Requirement
Please set down every record exactly as it appears below.

Source records
Content starts

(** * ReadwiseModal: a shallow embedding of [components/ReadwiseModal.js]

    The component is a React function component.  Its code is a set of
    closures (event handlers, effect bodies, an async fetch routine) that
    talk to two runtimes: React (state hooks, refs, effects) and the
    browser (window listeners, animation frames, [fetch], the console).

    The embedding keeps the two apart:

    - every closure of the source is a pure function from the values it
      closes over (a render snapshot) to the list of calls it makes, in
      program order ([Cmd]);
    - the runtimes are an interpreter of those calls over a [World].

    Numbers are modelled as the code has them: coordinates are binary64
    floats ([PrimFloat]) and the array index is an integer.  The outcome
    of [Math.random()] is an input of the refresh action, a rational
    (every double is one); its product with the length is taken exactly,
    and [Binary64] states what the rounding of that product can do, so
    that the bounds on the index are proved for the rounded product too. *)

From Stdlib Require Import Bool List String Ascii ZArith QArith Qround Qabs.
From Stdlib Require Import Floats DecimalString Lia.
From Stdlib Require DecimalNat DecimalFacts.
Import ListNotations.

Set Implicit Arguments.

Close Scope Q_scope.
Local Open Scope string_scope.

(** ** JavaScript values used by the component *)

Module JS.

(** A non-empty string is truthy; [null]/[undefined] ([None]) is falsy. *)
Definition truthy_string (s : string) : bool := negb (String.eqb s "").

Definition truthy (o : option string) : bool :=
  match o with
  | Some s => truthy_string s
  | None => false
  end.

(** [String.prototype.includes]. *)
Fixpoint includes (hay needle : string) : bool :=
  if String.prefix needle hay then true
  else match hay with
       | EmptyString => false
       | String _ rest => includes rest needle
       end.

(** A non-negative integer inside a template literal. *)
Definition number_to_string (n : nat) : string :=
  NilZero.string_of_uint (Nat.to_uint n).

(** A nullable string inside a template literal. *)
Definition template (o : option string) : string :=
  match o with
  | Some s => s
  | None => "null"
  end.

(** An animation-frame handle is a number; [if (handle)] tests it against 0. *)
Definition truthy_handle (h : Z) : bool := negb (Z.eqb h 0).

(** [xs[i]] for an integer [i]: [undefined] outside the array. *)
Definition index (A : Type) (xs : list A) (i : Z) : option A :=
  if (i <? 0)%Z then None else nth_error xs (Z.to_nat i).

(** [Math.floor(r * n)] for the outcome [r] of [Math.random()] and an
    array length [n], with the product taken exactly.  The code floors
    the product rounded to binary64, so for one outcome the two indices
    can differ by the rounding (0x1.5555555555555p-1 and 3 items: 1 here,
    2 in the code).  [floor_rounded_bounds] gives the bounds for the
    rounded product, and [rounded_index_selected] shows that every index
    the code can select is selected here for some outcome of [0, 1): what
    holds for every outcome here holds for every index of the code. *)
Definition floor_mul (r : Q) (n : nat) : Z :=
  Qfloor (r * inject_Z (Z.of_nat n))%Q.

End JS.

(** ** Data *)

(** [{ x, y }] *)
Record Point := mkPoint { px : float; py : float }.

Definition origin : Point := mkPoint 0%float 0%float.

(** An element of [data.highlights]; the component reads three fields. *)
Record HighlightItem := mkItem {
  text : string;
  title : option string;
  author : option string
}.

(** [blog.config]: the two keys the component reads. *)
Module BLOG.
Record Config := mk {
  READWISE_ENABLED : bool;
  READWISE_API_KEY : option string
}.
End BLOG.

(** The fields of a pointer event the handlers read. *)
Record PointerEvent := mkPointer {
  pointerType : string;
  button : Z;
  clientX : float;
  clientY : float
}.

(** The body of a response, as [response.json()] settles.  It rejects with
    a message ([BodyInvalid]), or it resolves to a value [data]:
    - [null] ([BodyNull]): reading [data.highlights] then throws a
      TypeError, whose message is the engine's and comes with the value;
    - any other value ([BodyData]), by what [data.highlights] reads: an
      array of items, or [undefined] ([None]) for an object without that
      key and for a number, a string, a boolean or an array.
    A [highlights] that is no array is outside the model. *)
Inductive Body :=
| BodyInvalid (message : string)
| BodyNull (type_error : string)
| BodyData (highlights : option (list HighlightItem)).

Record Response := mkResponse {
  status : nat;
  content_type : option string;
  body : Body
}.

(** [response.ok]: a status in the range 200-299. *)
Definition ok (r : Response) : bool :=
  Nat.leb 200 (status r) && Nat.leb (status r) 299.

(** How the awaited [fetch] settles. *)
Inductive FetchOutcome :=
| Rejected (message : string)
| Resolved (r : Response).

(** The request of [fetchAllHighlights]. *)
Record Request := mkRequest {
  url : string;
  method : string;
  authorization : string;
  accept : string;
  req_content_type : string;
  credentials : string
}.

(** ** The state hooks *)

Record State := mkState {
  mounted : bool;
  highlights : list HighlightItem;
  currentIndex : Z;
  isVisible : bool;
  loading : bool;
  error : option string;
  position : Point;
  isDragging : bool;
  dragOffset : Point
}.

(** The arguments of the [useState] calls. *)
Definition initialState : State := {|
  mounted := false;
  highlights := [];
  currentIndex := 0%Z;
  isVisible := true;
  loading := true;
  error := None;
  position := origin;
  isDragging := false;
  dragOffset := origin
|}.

Content ends

Expected answer
(** * ReadwiseModal: a shallow embedding of [components/ReadwiseModal.js]

    The component is a React function component.  Its code is a set of
    closures (event handlers, effect bodies, an async fetch routine) that
    talk to two runtimes: React (state hooks, refs, effects) and the
    browser (window listeners, animation frames, [fetch], the console).

    The embedding keeps the two apart:

    - every closure of the source is a pure function from the values it
      closes over (a render snapshot) to the list of calls it makes, in
      program order ([Cmd]);
    - the runtimes are an interpreter of those calls over a [World].

    Numbers are modelled as the code has them: coordinates are binary64
    floats ([PrimFloat]) and the array index is an integer.  The outcome
    of [Math.random()] is an input of the refresh action, a rational
    (every double is one); its product with the length is taken exactly,
    and [Binary64] states what the rounding of that product can do, so
    that the bounds on the index are proved for the rounded product too. *)

From Stdlib Require Import Bool List String Ascii ZArith QArith Qround Qabs.
From Stdlib Require Import Floats DecimalString Lia.
From Stdlib Require DecimalNat DecimalFacts.
Import ListNotations.

Set Implicit Arguments.

Close Scope Q_scope.
Local Open Scope string_scope.

(** ** JavaScript values used by the component *)

Module JS.

(** A non-empty string is truthy; [null]/[undefined] ([None]) is falsy. *)
Definition truthy_string (s : string) : bool := negb (String.eqb s "").

Definition truthy (o : option string) : bool :=
  match o with
  | Some s => truthy_string s
  | None => false
  end.

(** [String.prototype.includes]. *)
Fixpoint includes (hay needle : string) : bool :=
  if String.prefix needle hay then true
  else match hay with
       | EmptyString => false
       | String _ rest => includes rest needle
       end.

(** A non-negative integer inside a template literal. *)
Definition number_to_string (n : nat) : string :=
  NilZero.string_of_uint (Nat.to_uint n).

(** A nullable string inside a template literal. *)
Definition template (o : option string) : string :=
  match o with
  | Some s => s
  | None => "null"
  end.

(** An animation-frame handle is a number; [if (handle)] tests it against 0. *)
Definition truthy_handle (h : Z) : bool := negb (Z.eqb h 0).

(** [xs[i]] for an integer [i]: [undefined] outside the array. *)
Definition index (A : Type) (xs : list A) (i : Z) : option A :=
  if (i <? 0)%Z then None else nth_error xs (Z.to_nat i).

(** [Math.floor(r * n)] for the outcome [r] of [Math.random()] and an
    array length [n], with the product taken exactly.  The code floors
    the product rounded to binary64, so for one outcome the two indices
    can differ by the rounding (0x1.5555555555555p-1 and 3 items: 1 here,
    2 in the code).  [floor_rounded_bounds] gives the bounds for the
    rounded product, and [rounded_index_selected] shows that every index
    the code can select is selected here for some outcome of [0, 1): what
    holds for every outcome here holds for every index of the code. *)
Definition floor_mul (r : Q) (n : nat) : Z :=
  Qfloor (r * inject_Z (Z.of_nat n))%Q.

End JS.

(** ** Data *)

(** [{ x, y }] *)
Record Point := mkPoint { px : float; py : float }.

Definition origin : Point := mkPoint 0%float 0%float.

(** An element of [data.highlights]; the component reads three fields. *)
Record HighlightItem := mkItem {
  text : string;
  title : option string;
  author : option string
}.

(** [blog.config]: the two keys the component reads. *)
Module BLOG.
Record Config := mk {
  READWISE_ENABLED : bool;
  READWISE_API_KEY : option string
}.
End BLOG.

(** The fields of a pointer event the handlers read. *)
Record PointerEvent := mkPointer {
  pointerType : string;
  button : Z;
  clientX : float;
  clientY : float
}.

(** The body of a response, as [response.json()] settles.  It rejects with
    a message ([BodyInvalid]), or it resolves to a value [data]:
    - [null] ([BodyNull]): reading [data.highlights] then throws a
      TypeError, whose message is the engine's and comes with the value;
    - any other value ([BodyData]), by what [data.highlights] reads: an
      array of items, or [undefined] ([None]) for an object without that
      key and for a number, a string, a boolean or an array.
    A [highlights] that is no array is outside the model. *)
Inductive Body :=
| BodyInvalid (message : string)
| BodyNull (type_error : string)
| BodyData (highlights : option (list HighlightItem)).

Record Response := mkResponse {
  status : nat;
  content_type : option string;
  body : Body
}.

(** [response.ok]: a status in the range 200-299. *)
Definition ok (r : Response) : bool :=
  Nat.leb 200 (status r) && Nat.leb (status r) 299.

(** How the awaited [fetch] settles. *)
Inductive FetchOutcome :=
| Rejected (message : string)
| Resolved (r : Response).

(** The request of [fetchAllHighlights]. *)
Record Request := mkRequest {
  url : string;
  method : string;
  authorization : string;
  accept : string;
  req_content_type : string;
  credentials : string
}.

(** ** The state hooks *)

Record State := mkState {
  mounted : bool;
  highlights : list HighlightItem;
  currentIndex : Z;
  isVisible : bool;
  loading : bool;
  error : option string;
  position : Point;
  isDragging : bool;
  dragOffset : Point
}.

(** The arguments of the [useState] calls. *)
Definition initialState : State := {|
  mounted := false;
  highlights := [];
  currentIndex := 0%Z;
  isVisible := true;
  loading := true;
  error := None;
  position := origin;
  isDragging := false;
  dragOffset := origin
|}.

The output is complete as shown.